WORK REQUEST
After locating "tr !! i = Some (VCreateOperatorToken" in the listing below, copy that line and each one after it exactly, ending with the line that has "tr !! i = Some (VUpsertMCPServer".

DATA SUPPLIED
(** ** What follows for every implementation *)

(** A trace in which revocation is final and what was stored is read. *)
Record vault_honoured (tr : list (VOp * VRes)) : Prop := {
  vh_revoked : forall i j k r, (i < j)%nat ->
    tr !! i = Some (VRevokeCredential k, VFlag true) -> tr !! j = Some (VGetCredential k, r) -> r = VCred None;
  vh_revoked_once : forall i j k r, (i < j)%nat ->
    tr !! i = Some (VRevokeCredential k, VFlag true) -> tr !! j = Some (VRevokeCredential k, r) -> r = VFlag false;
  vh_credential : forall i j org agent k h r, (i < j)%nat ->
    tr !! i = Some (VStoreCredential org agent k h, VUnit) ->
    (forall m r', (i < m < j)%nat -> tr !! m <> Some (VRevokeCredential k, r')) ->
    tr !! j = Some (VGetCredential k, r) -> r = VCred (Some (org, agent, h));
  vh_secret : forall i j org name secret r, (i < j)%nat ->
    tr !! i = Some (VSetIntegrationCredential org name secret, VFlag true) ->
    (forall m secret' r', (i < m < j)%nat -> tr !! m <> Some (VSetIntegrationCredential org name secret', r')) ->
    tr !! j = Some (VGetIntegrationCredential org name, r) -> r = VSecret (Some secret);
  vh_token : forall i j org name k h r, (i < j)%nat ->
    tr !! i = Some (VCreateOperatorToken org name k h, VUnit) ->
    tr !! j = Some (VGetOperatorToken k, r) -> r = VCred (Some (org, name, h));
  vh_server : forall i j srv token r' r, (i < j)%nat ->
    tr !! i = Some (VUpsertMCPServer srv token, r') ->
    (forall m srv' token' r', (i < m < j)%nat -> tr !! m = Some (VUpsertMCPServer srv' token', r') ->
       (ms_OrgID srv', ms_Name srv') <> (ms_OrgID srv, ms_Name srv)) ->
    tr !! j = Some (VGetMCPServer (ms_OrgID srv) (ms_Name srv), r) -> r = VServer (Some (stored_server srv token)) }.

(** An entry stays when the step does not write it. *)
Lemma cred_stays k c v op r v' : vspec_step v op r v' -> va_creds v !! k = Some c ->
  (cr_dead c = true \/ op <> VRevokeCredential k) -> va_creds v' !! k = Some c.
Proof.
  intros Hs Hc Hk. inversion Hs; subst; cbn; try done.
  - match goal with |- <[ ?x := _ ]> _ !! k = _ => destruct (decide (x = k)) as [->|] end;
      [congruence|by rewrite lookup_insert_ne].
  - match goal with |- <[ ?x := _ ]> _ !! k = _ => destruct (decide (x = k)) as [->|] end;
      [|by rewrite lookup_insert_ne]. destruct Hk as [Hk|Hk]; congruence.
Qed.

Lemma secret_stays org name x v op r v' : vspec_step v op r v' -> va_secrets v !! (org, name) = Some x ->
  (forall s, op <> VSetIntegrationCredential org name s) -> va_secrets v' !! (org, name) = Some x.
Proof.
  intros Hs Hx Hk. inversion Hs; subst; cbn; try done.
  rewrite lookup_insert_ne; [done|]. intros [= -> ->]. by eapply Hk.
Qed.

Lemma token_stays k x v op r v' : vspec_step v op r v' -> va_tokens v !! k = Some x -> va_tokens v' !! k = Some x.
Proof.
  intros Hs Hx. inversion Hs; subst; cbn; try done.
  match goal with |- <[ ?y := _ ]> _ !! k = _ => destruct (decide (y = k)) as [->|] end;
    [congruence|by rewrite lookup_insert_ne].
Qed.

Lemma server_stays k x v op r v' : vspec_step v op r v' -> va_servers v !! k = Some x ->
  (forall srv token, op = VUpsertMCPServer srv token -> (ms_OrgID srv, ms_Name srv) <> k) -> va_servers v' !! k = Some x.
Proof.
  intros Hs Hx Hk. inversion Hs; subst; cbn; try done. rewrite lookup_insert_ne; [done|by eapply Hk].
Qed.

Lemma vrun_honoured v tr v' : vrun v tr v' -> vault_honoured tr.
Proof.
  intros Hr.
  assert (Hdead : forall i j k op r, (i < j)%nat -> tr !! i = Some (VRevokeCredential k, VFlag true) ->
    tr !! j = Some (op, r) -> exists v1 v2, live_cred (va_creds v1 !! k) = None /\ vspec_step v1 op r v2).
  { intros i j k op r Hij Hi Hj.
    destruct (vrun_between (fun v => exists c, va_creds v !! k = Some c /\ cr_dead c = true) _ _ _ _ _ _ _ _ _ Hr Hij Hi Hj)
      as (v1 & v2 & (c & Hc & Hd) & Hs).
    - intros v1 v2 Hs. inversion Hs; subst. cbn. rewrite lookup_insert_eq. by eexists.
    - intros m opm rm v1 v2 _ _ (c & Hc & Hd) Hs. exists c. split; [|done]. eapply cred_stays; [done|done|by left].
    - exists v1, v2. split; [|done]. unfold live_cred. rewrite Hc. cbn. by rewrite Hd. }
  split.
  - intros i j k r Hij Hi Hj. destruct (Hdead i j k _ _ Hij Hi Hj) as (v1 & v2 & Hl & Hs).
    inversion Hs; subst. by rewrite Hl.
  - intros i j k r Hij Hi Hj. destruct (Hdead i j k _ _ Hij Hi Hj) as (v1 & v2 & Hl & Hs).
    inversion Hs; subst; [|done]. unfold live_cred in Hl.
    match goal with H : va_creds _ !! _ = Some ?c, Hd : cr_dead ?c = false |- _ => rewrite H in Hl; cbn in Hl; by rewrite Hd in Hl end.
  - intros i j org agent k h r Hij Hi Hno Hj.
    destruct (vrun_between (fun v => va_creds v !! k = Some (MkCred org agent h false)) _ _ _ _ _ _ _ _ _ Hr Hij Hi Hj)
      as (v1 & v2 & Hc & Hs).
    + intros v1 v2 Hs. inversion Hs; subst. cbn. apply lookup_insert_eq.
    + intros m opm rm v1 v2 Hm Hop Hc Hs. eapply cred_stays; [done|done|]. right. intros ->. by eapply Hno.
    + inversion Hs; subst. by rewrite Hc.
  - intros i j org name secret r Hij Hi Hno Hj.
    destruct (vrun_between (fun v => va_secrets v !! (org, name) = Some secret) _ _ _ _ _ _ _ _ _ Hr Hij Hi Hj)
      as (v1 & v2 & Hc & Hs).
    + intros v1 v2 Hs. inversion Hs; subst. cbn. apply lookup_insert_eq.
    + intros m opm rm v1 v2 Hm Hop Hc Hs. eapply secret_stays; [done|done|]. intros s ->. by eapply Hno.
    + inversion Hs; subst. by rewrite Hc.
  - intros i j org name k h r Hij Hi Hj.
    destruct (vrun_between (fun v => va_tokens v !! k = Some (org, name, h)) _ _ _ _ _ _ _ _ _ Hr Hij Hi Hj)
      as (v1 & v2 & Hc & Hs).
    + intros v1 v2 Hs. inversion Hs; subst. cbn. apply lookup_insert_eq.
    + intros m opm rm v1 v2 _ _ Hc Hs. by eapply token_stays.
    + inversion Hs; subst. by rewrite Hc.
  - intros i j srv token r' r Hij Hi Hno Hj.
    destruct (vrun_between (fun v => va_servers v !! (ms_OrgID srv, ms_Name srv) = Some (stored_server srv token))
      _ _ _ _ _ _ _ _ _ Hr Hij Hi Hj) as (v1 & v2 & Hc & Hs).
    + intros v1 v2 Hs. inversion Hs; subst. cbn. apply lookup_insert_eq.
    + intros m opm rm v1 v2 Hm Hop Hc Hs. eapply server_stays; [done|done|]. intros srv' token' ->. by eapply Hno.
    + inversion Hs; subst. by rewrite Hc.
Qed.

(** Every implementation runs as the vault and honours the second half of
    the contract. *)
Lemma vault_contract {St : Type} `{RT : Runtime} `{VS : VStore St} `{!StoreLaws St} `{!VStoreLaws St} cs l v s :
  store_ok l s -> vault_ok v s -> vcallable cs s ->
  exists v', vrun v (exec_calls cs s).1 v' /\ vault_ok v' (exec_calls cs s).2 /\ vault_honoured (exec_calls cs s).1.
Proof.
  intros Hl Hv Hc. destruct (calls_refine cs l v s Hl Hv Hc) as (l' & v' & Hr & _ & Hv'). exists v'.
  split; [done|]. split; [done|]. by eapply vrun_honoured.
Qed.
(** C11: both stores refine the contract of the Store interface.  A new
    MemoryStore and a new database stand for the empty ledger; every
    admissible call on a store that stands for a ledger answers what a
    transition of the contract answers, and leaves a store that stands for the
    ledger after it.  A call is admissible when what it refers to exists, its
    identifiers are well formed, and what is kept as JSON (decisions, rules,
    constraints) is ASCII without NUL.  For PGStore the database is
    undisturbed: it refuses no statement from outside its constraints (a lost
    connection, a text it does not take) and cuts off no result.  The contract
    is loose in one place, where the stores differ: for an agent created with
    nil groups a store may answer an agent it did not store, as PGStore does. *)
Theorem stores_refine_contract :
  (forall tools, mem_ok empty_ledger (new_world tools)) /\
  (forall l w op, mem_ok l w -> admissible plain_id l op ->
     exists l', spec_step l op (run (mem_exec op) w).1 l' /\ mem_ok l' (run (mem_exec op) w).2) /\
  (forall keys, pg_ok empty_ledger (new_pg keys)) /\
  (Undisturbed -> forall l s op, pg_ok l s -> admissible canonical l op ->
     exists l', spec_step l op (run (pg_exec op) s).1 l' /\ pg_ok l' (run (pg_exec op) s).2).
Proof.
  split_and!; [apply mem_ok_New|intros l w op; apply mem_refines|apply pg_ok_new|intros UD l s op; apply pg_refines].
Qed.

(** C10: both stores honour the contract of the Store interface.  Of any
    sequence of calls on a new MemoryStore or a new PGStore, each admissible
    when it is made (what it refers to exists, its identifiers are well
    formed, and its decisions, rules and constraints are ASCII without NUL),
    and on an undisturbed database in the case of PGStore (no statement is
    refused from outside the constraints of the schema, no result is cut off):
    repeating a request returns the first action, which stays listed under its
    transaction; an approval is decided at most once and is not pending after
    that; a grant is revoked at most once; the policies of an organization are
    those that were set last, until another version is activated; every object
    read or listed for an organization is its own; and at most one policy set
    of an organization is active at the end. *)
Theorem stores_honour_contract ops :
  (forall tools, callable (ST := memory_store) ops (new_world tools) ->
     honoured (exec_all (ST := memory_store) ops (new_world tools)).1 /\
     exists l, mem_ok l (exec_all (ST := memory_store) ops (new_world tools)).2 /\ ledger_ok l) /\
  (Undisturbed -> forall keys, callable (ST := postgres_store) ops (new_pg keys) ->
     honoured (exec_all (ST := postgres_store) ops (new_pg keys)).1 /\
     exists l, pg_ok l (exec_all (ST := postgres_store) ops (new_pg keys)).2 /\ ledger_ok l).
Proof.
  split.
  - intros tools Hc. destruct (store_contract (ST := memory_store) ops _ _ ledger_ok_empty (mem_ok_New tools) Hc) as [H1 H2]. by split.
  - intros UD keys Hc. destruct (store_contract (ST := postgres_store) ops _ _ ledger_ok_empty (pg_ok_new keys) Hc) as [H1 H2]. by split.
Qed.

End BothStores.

TASK SOLUTION
    tr !! i = Some (VCreateOperatorToken org name k h, VUnit) ->
    tr !! j = Some (VGetOperatorToken k, r) -> r = VCred (Some (org, name, h));
  vh_server : forall i j srv token r' r, (i < j)%nat ->
    tr !! i = Some (VUpsertMCPServer srv token, r') ->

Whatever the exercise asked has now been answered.